Köstendili Ali Alâaddin Efendi Türbesi

Kurumlar

Kurum Adı Köstendili Ali Alâaddin Efendi Türbesi

Bu açık türbe, Selâmsız semtinde ve bu isimle bilinen tepe üzerinde eski adı Tekke İçi, şimdiki ismi Kâtibim Aziz Efendi Sokağı olan sokak ile Ethem Ağa Sokağı'nın birleştiği yerdedir. Tam karşısında Selâmi Ali Efendi (öl. 1692) tekkesinin harabesi ve hazîresi bulunmaktadır. Sokağa ismi verilmiş olan Edhem Ağa, XIX. yüzyılın ikinci yarısında yaşamış bestekârlardan olup, Selâmi Ali Efendi Tekkesi'nin de zâkirbaşısı idi.
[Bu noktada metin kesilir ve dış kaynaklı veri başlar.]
(* ===== verification/Service.v ===== *)
(** * The validator's service: [service/mod.rs], [main.rs]

    The components of the validator's service, and the running process they
    make. *)

From S2P Require Import Prelude.
From S2P Require Import Bytes.
From S2P Require Import Database.
From S2P Require Import Core.
From S2P Require Import Epoch.
From S2P Require Import Bindings.
From S2P Require Import Alloy.
From S2P Require Import Group.
From S2P Require Import Hashing.
From S2P Require Import FrostLib.
From S2P Require Import FrostKeygen.
From S2P Require Import FrostSign.
From S2P Require Import State.
From S2P Require Import Secrets.
From S2P Require Import Effects.
From S2P Require Import Machine.
From S2P Require Import StateMachine.
From S2P Require Import TxQueue.
From S2P Require Import Encoder.
From S2P Require Import Events.
From S2P Require Import Driver.
From S2P Require Import Process.
From S2P Require Import RolloverInvariant.

Section service.
Context {AL : Alloy} {FL : FrostLib} {SJ : SecretsJson} {StJ : StateJson State}.
Context `{!Events Event} {AB : AlloyBloom}.

(** [ValidatorService]. *)
Record ValidatorService := {
  service_account : Address;
  service_secrets : SecretStore;
  service_genesis : ParticipantSet;
  service_consensus : ConsensusDomain;
  service_coordinator : Address;
  service_config : ValidatorConfig.t;
}.

(** [ValidatorService::new]; [None] is [Error::InvalidValidators]. *)
Definition ValidatorService_new (chain_id : N) (account : Address) (secrets : SecretStore)
    (coordinator : Address) (config : ValidatorConfig.t) : option ValidatorService :=
  genesis ← participants_set (ValidatorConfig.participants config)
    (EpochGenesis (ValidatorConfig.genesis_salt config));
  Some {| service_account := account; service_secrets := secrets;
          service_genesis := genesis;
          service_consensus :=
            consensus_domain_new chain_id (ValidatorConfig.consensus config);
          service_coordinator := coordinator; service_config := config |}.

(** [Service::components]. *)
Definition components (v : ValidatorService) : Transition * Handler * Encoder :=
  ({| Transition.account := service_account v; Transition.genesis := service_genesis v;
      Transition.consensus := service_consensus v; Transition.config := service_config v |},
   Handler_new (service_account v) (service_secrets v),
   {| coordinator := service_coordinator v;
      consensus := ValidatorConfig.consensus (service_config v) |}).

(** The validator as a service. [main] associates the configured staker with the
    account, if the contract has another. *)
#[export] Instance validator_service :
    Service ValidatorService State Event Action Effect Resume Handler World := {
  initial_state := State_default;
  transition v := apply_transition (components v).1.1;
  encode v := encode_action (components v).2;
  handler v := (components v).1.2;
  perform := perform_effect;
  reopen v h := Handler_new (service_account v) (secrets h);
  startup v := SetValidatorStaker <$> ValidatorConfig.staker (service_config v);
}.

(** What the validator watches: its contracts and the oracles it honors. *)
Definition watched (v : ValidatorService) : list Address :=
  [ValidatorConfig.consensus (service_config v); service_coordinator v] ++
  elements (ValidatorConfig.oracles (service_config v)).

Context (J : state_roundtrip StJ).

Lemma explained_reachable v seen m s status :
  explained v seen m → inner m = Some (s, status) → reachable (components v).1.1 s.
Proof.
  intros (h & [_ _ Hl] & _) Hi. destruct (Hl _ _ Hi) as [-> _]. apply run_reachable.
Qed.

Lemma validator_process_ok v dep events :
  foreign_keys (tables (service_secrets v)) →
  process_ok v (λ h, foreign_keys (stored h)) (process v dep events).
Proof.
  intros Hfk. apply process_accounted; [done| | |done].
  - intros w h e Hh. by apply (perform_effect_preserves foreign_keys w e (try_foreign_keys w e)).
  - by intros h Hh.
Qed.

(** ** Properties *)

(** [C4] The running validator, through every interleaving of indexer updates,
    reorgs, concurrent effects, failures of the node and of the databases, and
    restarts, is always in a state of the pure transition that a sequence of
    messages leads to; its configuration is one whose genesis group was
    accepted; no two queued transactions share a nonce; and every stored
    signing nonce belongs to a registered tree. *)
Theorem validator_process_sound chain_id account contract config v dep events :
  ValidatorService_new chain_id account SecretStore_new contract config = Some v →
  let T := (components v).1.1 in
  let p := process v dep events in
  Transition_ok T ∧
  (∀ s status, inner (state (driver p)) = Some (s, status) → reachable T s) ∧
  NoDup (omap row_nonce (tables (queue_storage (transactions (driver p))))) ∧
  foreign_keys (stored (process_handler p)).
Proof.
  intros Hv T p.
  assert (Transition_ok T ∧ service_secrets v = SecretStore_new) as [HT Hsecrets].
  { apply bind_Some in Hv as (genesis & Hg & [= <-]). done. }
  assert (process_ok v (λ h, foreign_keys (stored h)) p) as [(Hm & [[Hq _] _] & _) _ Hs].
  { apply validator_process_ok. rewrite Hsecrets. by intros root offs [text H]. }
  split_and!; [done| |done|done].
  intros s status. by eapply explained_reachable.
Qed.
End service.
(* ===== verification/Lifecycle.v ===== *)
(** * The life of a signing session

    An abstract specification of one signing session as a step relation on the
    session of a message, and the refinement theorem that every transition of
    the validator moves every session along it. *)

From S2P Require Import Prelude.
From S2P Require Import Bytes.
From S2P Require Import Epoch.
From S2P Require Import Bindings.
From S2P Require Import Alloy.
From S2P Require Import Group.
From S2P Require Import Hashing.
From S2P Require Import FrostLib.
From S2P Require Import Frost.
From S2P Require Import FrostKeygen.
From S2P Require Import FrostSign.
From S2P Require Import Core.
From S2P Require Import State.
From S2P Require Import Preprocessing.
From S2P Require Import Signing.
From S2P Require Import KeyGen.
From S2P Require Import Complaints.
From S2P Require Import Machine.
From S2P Require Import Frames.

Section specification.
Context {AL : Alloy} {FL : FrostLib}.

(** The event of a message. *)
Definition msg_event (msg : Message) : option Event :=
  match msg with MEvent log => Some (log_data log) | _ => None end.

(** The message is the on-chain attestation of [m]. *)
Definition attests (T : Transition) (s : State) (msg : Message) (m : B256) : Prop :=
  match msg_event msg with
  | Some (EvConsensus (Consensus.EvTransactionAttested ev)) =>
      m = transaction_proposal_hash (Transition.consensus T)
            (EpochId.from_raw (Consensus.TransactionAttested.epoch ev))
            (Consensus.TransactionAttested.oracle ev)
            (Consensus.TransactionAttested.oracleDataHash ev)
            (Consensus.TransactionAttested.safeTxHash ev)
  | Some (EvConsensus (Consensus.EvEpochStaged ev)) =>
      match rollover s with
      | SigningRollover _ g _ m' => Group.id g = Consensus.EpochStaged.groupId ev ∧ m = m'
      | _ => False
      end
  | _ => False
  end.

(** The message is the answer of [oracle] about [m]. *)
Definition oracle_answers (msg : Message) (m : B256) (oracle : Address)
    (approved : bool) : Prop :=
  ∃ log ev, msg = MEvent log ∧ log_address log = oracle ∧
    log_data log = EvOracle (Oracle.EvOracleResult ev) ∧
    Oracle.OracleResult.requestId ev = m ∧ Oracle.OracleResult.approved ev = approved.

(** The message requests the signature [sid] of [m] by the group [gid]. *)
Definition requests_signature (msg : Message) (m gid sid : B256) : Prop :=
  ∃ ev, msg_event msg = Some (EvCoordinator (Coordinator.EvSign ev)) ∧
    Coordinator.Sign.message ev = m ∧ Coordinator.Sign.gid ev = gid ∧
    Coordinator.Sign.sid ev = sid.

(** The message is a request for a signature, and the books of its group's epoch
    have a nonce for it. *)
Definition books_nonce (s : State) (msg : Message) (m sid : B256) (nonce : NonceIndex) : Prop :=
  ∃ ev e ep, msg_event msg = Some (EvCoordinator (Coordinator.EvSign ev)) ∧
    Coordinator.Sign.message ev = m ∧ Coordinator.Sign.sid ev = sid ∧
    find_epoch (Coordinator.Sign.gid ev) (epochs s) = Some (e, ep) ∧
    (observe (Coordinator.Sign.sequence ev) (epoch_nonces ep)).1 = Some nonce.

(** The message reveals nonces of the signature [sid]. *)
Definition reveals (msg : Message) (ev : Coordinator.SignRevealedNonces.t) : Prop :=
  msg_event msg = Some (EvCoordinator (Coordinator.EvSignRevealedNonces ev)).

Inductive session_step (T : Transition) (s s' : State) (msg : Message) (m : B256) :
    option SigningState → option SigningState → Prop :=
  | step_keep x : session_step T s s' msg m x x
  | step_propose e oracle data tx ep d :
      epochs s !! e = Some ep →
      oracle ∈ ValidatorConfig.oracles (Transition.config T) →
      m = transaction_packet_hash (Transition.consensus T) e oracle data tx →
      session_step T s s' msg m None
        (Some (WaitingForRequest (epoch_key_share ep) (Group.id (epoch_group ep)) None
                 (Transaction e oracle data tx) (Group.participants (epoch_group ep)) d))
  | step_rollover x n g p status conf compl dls participant block key ep d :
      rollover s = CollectingConfirmations (Number n) g p status conf compl dls →
      epochs s !! active_epoch s = Some ep →
      m = epoch_rollover_hash (Transition.consensus T) (active_epoch s) n block key →
      rollover s' = SigningRollover n g (confirmation_key_share status) m →
      session_step T s s' msg m x
        (Some (WaitingForRequest (epoch_key_share ep) (Group.id (epoch_group ep))
                 (Some participant)
                 (EpochRollover (active_epoch s) n block (Group.id g) key)
                 (Group.participants (epoch_group ep)) d))
  | step_request_oracle k g resp e oracle data tx signers d sid nonce d' :
      requests_signature msg m g sid → books_nonce s msg m sid nonce →
      session_step T s s' msg m
        (Some (WaitingForRequest k g resp (Transaction e oracle data tx) signers d))
        (Some (WaitingForOracle k oracle g sid nonce (Transaction e oracle data tx)
                 signers d'))
  | step_request_rollover k g resp a n b gid' key signers d sid nonce d' :
      requests_signature msg m g sid → books_nonce s msg m sid nonce →
      session_step T s s' msg m
        (Some (WaitingForRequest k g resp (EpochRollover a n b gid' key) signers d))
        (Some (CollectNonceCommitments k g sid nonce ∅ None
                 (EpochRollover a n b gid' key) signers d'))
  | step_no_nonce k g resp p signers d gid sid :
      requests_signature msg m gid sid →
      session_step T s s' msg m (Some (WaitingForRequest k g resp p signers d)) None
  | step_approve k oracle g sid nonce p signers d d' :
      oracle_answers msg m oracle true →
      session_step T s s' msg m
        (Some (WaitingForOracle k oracle g sid nonce p signers d))
        (Some (CollectNonceCommitments k g sid nonce ∅ None p signers d'))
  | step_reject k oracle g sid nonce p signers d :
      oracle_answers msg m oracle false →
      session_step T s s' msg m
        (Some (WaitingForOracle k oracle g sid nonce p signers d)) None
  | step_reveal k g sid nonce rev last p signers d ev rev' last' :
      reveals msg ev → track_reveal signers ev rev last = (rev', last') →
      btree_len rev' < set_len signers →
      session_step T s s' msg m
        (Some (CollectNonceCommitments k g sid nonce rev last p signers d))
        (Some (CollectNonceCommitments k g sid nonce rev' last' p signers d))
  | step_revealed k g sid nonce rev last p signers d ev rev' last' d' :
      reveals msg ev → track_reveal signers ev rev last = (rev', last') →
      set_len signers ≤ btree_len rev' →
      session_step T s s' msg m
        (Some (CollectNonceCommitments k g sid nonce rev last p signers d))
        (Some (CollectSigningShares k g sid rev' ∅ p signers d'))
  | step_share k g sid rev sel p signers d ev :
      session_step T s s' msg m
        (Some (CollectSigningShares k g sid rev sel p signers d))
        (Some (CollectSigningShares k g sid rev (add_share ev sel) p signers d))
  | step_complete k g sid rev sel p signers d d' :
      session_step T s s' msg m
        (Some (CollectSigningShares k g sid rev sel p signers d))
        (Some (WaitingForAttestation sid p d'))
  | step_attested x : attests T s msg m → session_step T s s' msg m x None
  | step_timeout block x :
      msg = NewBlock block → signing_deadline x ≤ block →
      session_step T s s' msg m (Some x)
        (kept (session_timeout T block (saturating_add block (signing_timeout T)) m x)).
End specification.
Kabri, küçük hazîrede iken sonradan kaybolmuştur. Kemanî Edhem Ağa, 1272 (1855) tarihinde vefat etmiştir. Ali Alaaddin Efendi'nin kabri ayrıca demir bir parmaklık içine alınmıştır. Türbenin önünde, çok perişan durumda 30 kabir taşı vardır. Burada bir de sütun ve kaidesi, küp şeklinde bir yalak ve yazısı olmayan bir kuyu bileziği bulunmaktadır. Bu sütun ve kaidesinin, Selâmi Ali Efendi Camii önündeki revaka ait olduğu sanılmaktadır. Nureddin Cerrahî, dayısı devlet ricalinden Hüseyin Efendi'nin Üsküdar'daki konağında bulunurken bir gün, Selâmi Dergâhı'na gitmiş ve oradaki odalardan birinde oturmakta olan Ali Alaaddin Efendi ile görüşmüştü. Şeyhin etkisinde kalan Nureddin-i Cerrahî, mesleği olan kadılığı (yargıç) bırakarak onun müridi olmuştu. Bir müddet sonra Halvetîliğin ünlü Cerrahiye şubesini kurmuş ve 1133 (1720-21) tarihinde de vefat etmiştir. Sülûkunu H. 1115 tarihinde tamamlamıştır. Köstendilî Ali Efendi, Pir Hazreti Nureddin-i Cerrahî'nin mürşidi olduğu gibi, Pir Seyyid Ahmet Raufî El-Üsküdarî'nin de mürşididir. Nureddin Efendi, çok genç denebilecek bir çağda, 1101 (1689-90) tarihinde Mısır Mevleviyetine naib olduğuna göre, Ali Alaaddin Efendi ile olan görüşmesi de bu tarihte olmuştur. Sülukunu tamamladıktan sonra şeyhinin emriyle Karagümrük'te Kethüda Canfeda Hatun Camii'nde tarikati yaymaya başladı. Köstendilî Ali Efendi'nin diğer oğlu Seyyid Muhyiddin Efendi, Salkımsöğüt Tekkesi de denilen Sirkeci'deki Aydınoğlu Tekkesi'ne ve Mehmed Garib Efendi'nin yerine şeyh olmuştur. 1174 (1760-61)'de vefat eden Muhyiddin Efendi tekkenin hazîresine gömülmüştür. Ocak 1984'te yaptığım araştırmada taşına tesadüf etmedim.